Content starts

Lemma op_run o g :
  ginv g -> ready o (g_mem g) -> roomy g -> enough o g ->
  exists g', run_op o g = Ok (tt, g') /\ ginv g' /\ frames (g_mem g) (g_mem g').
Proof.
  intros Hg Hr Hm He. pose proof Hg as (Hh & Ho & Hok). destruct g as [h M]. simpl in *.
  assert (Hrun : exists a h' M' u', run_op o (Glue h M) = Ok (a, Glue h' M') /\ host_inv h' /\ owned (ker h') u' /\ good M a M' u').
  { destruct (prepares o) eqn:Ep; [|by apply (op_spec o M (holders M) Ep (ginv_balanced _ Hg) Hm Hr)].
    destruct o; try discriminate Ep. destruct Hr. by apply (prepare_page_run fresh pg M (holders M) h (ginv_balanced _ Hg)). }
  destruct Hrun as ([] & h' & M' & u' & E & Hh' & Ho' & [Hb Hok'] & Hf).
  exists (Glue h' M'). split; [done |]. split; [|done]. split_and!; auto. simpl.
  eapply owned_ext; [exact Ho' | done | done |]. intros p. by rewrite Hb.
Qed.

Lemma step_inv g g' : ginv g -> gstep g g' -> ginv g' /\ frames (g_mem g) (g_mem g').
Proof.
  intros Hg Hs. destruct Hs as [o g g' Hr Hm E|g h' Hh' Hk].
  - destruct (op_run o g Hg Hr Hm (op_enough _ _ _ E)) as (g1 & E1 & Hg1 & Hf1). rewrite E in E1. by injection E1 as <-.
  - destruct Hg as (Hh & Ho & Hok). split; [|reflexivity]. split_and!; auto. by eapply owned_same.
Qed.

Lemma boot_holders init p : holders (boot_memory init) p = 0.
Proof.
  unfold holders, boot_memory, cell_refs, bio_refs, refs_in. simpl.
  rewrite msum_empty, <- insert_empty, msum_insert, msum_empty, one_none by done. lia.
Qed.

Lemma greach_inv g : greach g -> ginv g.
Proof.
  induction 1 as [h init Hh Hk|g g' _ IH Hs]; [|by destruct (step_inv _ _ IH Hs)].
  split_and!; [done | | done]. simpl. split; intros p; rewrite Hk, lookup_empty; [apply boot_holders | by intros []].
Qed.

(** C9: no dangling cause list: in every run of the kernel with the patches, an operation of the
    buffer layer, the journal, the two file systems or the block layer on cause lists, on objects that are there, on a disk
    whose requests have less than 2^28 sectors, and with no count at the greatest int, runs to its end and the run can go
    on, whichever allocations fail: it does not read or free a list that has been freed, and no BUG_ON fires;
    with one exception: btrfs's [prepare_pages] on a page that needs a
    [struct cause_list_locked] for which there is no memory always ends in its BUG_ON. *)
Theorem causes_no_fault o g :
  greach g -> ready o (g_mem g) -> roomy g ->
  if decide (enough o g) then exists g', run_op o g = Ok (tt, g') /\ greach g' else run_op o g = Fault (BUG 100).
Proof.
  intros Hg Hr Hm. destruct (decide (enough o g)) as [He|He]; [|by apply op_short].
  destruct (op_run o g (greach_inv _ Hg) Hr Hm He) as (g' & E & _). exists g'. split; [done |].
  eapply gr_step; [done |]. by eapply step_op.
Qed.

(** C10: every reference is counted and every count is a reference: in every run, the
    count of a cause list is the number of pointers to it in buffers, pages, bios, transactions,
    journal heads, tasks and running commits, and those overwritten in the journal; and
    a list to which there is no pointer has been freed. *)
Theorem causes_counted_exactly g p :
  greach g ->
  match k_causes (ker (g_host g)) !! p with
  | Some c => refcount c = holders (g_mem g) p /\ 0 < holders (g_mem g) p
  | None => holders (g_mem g) p = 0
  end.
Proof.
  intros Hg. destruct (greach_inv _ Hg) as (_ & Ho & _). pose proof (ow_refs _ _ Ho p) as Hp.
  destruct (_ !! p); [|done]. destruct Hp. split; [done | lia].
Qed.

Content ends

- _Task to carry out_: Reproduce exactly every line that sits between the start of the entries and the line bearing "on, whichever allocations", counting both of those lines.

- _Response for this exercise_:
Lemma op_run o g :
  ginv g -> ready o (g_mem g) -> roomy g -> enough o g ->
  exists g', run_op o g = Ok (tt, g') /\ ginv g' /\ frames (g_mem g) (g_mem g').
Proof.
  intros Hg Hr Hm He. pose proof Hg as (Hh & Ho & Hok). destruct g as [h M]. simpl in *.
  assert (Hrun : exists a h' M' u', run_op o (Glue h M) = Ok (a, Glue h' M') /\ host_inv h' /\ owned (ker h') u' /\ good M a M' u').
  { destruct (prepares o) eqn:Ep; [|by apply (op_spec o M (holders M) Ep (ginv_balanced _ Hg) Hm Hr)].
    destruct o; try discriminate Ep. destruct Hr. by apply (prepare_page_run fresh pg M (holders M) h (ginv_balanced _ Hg)). }
  destruct Hrun as ([] & h' & M' & u' & E & Hh' & Ho' & [Hb Hok'] & Hf).
  exists (Glue h' M'). split; [done |]. split; [|done]. split_and!; auto. simpl.
  eapply owned_ext; [exact Ho' | done | done |]. intros p. by rewrite Hb.
Qed.

Lemma step_inv g g' : ginv g -> gstep g g' -> ginv g' /\ frames (g_mem g) (g_mem g').
Proof.
  intros Hg Hs. destruct Hs as [o g g' Hr Hm E|g h' Hh' Hk].
  - destruct (op_run o g Hg Hr Hm (op_enough _ _ _ E)) as (g1 & E1 & Hg1 & Hf1). rewrite E in E1. by injection E1 as <-.
  - destruct Hg as (Hh & Ho & Hok). split; [|reflexivity]. split_and!; auto. by eapply owned_same.
Qed.

Lemma boot_holders init p : holders (boot_memory init) p = 0.
Proof.
  unfold holders, boot_memory, cell_refs, bio_refs, refs_in. simpl.
  rewrite msum_empty, <- insert_empty, msum_insert, msum_empty, one_none by done. lia.
Qed.

Lemma greach_inv g : greach g -> ginv g.
Proof.
  induction 1 as [h init Hh Hk|g g' _ IH Hs]; [|by destruct (step_inv _ _ IH Hs)].
  split_and!; [done | | done]. simpl. split; intros p; rewrite Hk, lookup_empty; [apply boot_holders | by intros []].
Qed.

(** C9: no dangling cause list: in every run of the kernel with the patches, an operation of the
    buffer layer, the journal, the two file systems or the block layer on cause lists, on objects that are there, on a disk
    whose requests have less than 2^28 sectors, and with no count at the greatest int, runs to its end and the run can go
    on, whichever allocations fail: it does not read or free a list that has been freed, and no BUG_ON fires;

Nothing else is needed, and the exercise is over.